Material shown START

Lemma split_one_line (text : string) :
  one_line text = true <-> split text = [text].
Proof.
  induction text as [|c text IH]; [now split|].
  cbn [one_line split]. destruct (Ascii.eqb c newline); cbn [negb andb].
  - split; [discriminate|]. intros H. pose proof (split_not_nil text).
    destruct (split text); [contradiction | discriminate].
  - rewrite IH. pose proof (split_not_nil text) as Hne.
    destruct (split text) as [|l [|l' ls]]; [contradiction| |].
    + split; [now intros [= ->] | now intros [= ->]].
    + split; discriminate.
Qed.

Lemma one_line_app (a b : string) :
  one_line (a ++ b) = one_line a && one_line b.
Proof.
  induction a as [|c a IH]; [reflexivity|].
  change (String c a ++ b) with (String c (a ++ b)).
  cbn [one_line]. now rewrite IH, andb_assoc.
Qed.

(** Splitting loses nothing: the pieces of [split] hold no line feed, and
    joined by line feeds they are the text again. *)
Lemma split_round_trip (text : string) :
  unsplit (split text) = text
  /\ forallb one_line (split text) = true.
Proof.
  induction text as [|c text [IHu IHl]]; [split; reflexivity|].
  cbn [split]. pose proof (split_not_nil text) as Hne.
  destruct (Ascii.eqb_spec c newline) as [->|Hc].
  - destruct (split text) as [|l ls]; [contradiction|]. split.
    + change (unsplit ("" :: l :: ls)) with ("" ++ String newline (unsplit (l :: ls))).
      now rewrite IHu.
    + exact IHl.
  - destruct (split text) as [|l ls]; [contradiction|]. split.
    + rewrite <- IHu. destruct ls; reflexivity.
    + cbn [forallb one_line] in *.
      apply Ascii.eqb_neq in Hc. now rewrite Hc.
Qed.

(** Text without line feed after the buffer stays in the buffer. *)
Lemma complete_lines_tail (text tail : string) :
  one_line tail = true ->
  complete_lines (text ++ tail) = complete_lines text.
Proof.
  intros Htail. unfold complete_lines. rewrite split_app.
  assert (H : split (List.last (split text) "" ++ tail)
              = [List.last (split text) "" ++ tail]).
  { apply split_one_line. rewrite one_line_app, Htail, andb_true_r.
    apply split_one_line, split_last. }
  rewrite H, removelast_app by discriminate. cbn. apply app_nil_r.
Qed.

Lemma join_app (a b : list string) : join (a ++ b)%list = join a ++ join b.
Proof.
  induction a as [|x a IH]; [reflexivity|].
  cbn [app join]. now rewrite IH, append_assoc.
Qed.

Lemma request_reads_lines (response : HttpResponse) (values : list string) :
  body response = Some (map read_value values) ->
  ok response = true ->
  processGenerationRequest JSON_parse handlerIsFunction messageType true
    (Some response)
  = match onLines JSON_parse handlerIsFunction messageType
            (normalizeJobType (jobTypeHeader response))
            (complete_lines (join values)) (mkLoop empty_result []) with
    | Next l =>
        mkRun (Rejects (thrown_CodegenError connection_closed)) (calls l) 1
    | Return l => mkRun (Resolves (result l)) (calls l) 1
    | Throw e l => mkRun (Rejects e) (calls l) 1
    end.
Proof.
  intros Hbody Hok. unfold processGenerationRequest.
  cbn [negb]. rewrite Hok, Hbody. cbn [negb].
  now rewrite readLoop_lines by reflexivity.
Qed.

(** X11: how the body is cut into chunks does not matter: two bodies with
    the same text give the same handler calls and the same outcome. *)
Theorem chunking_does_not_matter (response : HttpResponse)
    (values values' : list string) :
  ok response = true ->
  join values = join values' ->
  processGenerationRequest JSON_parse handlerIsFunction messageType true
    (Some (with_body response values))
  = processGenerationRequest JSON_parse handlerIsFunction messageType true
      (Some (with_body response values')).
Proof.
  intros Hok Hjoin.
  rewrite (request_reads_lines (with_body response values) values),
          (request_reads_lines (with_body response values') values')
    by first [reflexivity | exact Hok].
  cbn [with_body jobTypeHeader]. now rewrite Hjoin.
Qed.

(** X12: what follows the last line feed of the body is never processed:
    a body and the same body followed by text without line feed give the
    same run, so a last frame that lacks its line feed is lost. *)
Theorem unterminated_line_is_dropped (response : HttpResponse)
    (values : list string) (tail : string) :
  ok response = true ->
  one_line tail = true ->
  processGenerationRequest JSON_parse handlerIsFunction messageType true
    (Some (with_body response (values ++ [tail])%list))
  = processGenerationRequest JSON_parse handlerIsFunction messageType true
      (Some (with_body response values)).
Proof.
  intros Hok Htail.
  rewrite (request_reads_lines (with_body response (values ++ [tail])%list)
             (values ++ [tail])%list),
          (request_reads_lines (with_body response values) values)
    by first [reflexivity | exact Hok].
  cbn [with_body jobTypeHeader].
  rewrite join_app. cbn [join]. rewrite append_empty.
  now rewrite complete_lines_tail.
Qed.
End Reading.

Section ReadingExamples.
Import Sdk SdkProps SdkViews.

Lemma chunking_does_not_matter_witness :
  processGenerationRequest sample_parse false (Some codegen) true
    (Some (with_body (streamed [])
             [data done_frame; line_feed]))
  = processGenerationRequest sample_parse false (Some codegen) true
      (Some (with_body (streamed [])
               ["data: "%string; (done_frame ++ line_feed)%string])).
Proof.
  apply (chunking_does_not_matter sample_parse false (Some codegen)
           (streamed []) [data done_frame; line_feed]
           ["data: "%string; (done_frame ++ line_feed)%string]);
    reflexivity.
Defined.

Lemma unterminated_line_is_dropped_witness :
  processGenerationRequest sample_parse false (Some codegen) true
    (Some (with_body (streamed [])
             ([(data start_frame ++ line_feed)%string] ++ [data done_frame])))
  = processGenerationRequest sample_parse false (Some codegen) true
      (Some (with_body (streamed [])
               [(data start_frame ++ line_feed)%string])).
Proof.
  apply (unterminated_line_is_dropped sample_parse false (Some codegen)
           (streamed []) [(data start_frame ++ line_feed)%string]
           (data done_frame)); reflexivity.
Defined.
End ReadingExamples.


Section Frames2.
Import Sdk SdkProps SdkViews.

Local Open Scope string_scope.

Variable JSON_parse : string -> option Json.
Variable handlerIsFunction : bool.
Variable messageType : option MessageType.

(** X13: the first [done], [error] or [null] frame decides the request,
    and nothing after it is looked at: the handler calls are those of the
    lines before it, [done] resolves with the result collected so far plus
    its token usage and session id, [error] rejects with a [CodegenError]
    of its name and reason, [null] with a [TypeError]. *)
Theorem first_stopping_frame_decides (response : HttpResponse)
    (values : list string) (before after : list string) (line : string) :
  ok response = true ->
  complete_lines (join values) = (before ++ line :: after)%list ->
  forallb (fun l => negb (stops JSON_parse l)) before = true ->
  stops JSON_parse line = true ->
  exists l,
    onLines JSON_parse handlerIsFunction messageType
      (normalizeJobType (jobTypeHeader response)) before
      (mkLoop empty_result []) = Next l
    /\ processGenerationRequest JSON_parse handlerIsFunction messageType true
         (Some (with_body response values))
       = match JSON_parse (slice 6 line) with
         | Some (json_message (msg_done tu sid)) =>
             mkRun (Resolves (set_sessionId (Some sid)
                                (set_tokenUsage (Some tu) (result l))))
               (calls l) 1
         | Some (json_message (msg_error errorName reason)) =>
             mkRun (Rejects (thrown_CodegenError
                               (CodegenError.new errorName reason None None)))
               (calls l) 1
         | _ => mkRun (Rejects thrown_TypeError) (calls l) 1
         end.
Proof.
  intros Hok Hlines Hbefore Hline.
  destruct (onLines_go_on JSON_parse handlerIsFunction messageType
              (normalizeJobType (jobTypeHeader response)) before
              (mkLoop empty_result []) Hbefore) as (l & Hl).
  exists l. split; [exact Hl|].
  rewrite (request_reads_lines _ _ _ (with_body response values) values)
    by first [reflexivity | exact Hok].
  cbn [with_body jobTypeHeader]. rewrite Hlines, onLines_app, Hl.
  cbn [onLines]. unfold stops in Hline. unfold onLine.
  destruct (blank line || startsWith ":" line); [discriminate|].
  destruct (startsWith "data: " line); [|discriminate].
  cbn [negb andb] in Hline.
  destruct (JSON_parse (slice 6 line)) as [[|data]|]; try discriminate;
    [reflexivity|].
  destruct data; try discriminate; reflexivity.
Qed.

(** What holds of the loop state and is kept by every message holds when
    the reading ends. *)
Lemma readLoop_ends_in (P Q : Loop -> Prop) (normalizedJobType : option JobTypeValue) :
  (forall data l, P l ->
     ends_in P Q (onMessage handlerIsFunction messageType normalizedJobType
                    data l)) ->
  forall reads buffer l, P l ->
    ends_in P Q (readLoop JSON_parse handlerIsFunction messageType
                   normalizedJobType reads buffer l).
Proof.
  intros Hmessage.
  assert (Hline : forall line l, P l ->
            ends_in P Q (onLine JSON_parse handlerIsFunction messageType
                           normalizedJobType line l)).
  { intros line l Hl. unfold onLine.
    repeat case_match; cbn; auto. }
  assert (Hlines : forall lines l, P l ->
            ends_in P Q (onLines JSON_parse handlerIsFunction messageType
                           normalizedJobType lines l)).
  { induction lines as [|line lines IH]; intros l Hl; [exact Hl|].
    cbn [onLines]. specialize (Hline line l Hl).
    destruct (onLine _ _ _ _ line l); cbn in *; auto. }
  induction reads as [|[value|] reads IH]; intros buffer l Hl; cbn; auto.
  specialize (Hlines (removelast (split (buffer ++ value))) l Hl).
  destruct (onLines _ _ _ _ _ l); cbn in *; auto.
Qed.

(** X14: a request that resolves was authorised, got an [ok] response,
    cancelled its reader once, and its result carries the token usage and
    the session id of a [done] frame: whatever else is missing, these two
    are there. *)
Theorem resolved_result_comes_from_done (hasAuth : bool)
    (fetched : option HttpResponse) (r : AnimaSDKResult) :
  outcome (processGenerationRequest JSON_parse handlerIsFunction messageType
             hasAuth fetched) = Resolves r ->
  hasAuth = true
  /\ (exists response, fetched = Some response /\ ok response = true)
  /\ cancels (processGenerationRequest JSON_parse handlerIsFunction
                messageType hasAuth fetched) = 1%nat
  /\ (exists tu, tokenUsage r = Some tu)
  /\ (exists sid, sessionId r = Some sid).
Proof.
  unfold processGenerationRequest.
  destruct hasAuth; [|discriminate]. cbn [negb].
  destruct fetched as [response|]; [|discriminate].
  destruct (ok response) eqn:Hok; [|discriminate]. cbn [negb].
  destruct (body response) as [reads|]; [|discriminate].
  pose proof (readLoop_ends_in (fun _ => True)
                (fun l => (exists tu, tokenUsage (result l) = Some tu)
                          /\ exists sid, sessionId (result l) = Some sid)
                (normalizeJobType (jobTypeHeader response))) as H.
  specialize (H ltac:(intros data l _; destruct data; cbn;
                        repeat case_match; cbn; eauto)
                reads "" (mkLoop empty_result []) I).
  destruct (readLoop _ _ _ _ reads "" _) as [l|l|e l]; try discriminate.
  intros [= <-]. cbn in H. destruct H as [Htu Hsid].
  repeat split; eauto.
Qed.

Material shown END

◆ **Task objective**
Beginning with the first line of the entries, repeat each line exactly until you have reproduced the one containing "cbn [one_line split].", and add nothing further.

◆ **Finished exercise**
Lemma split_one_line (text : string) :
  one_line text = true <-> split text = [text].
Proof.
  induction text as [|c text IH]; [now split|].
  cbn [one_line split]. destruct (Ascii.eqb c newline); cbn [negb andb].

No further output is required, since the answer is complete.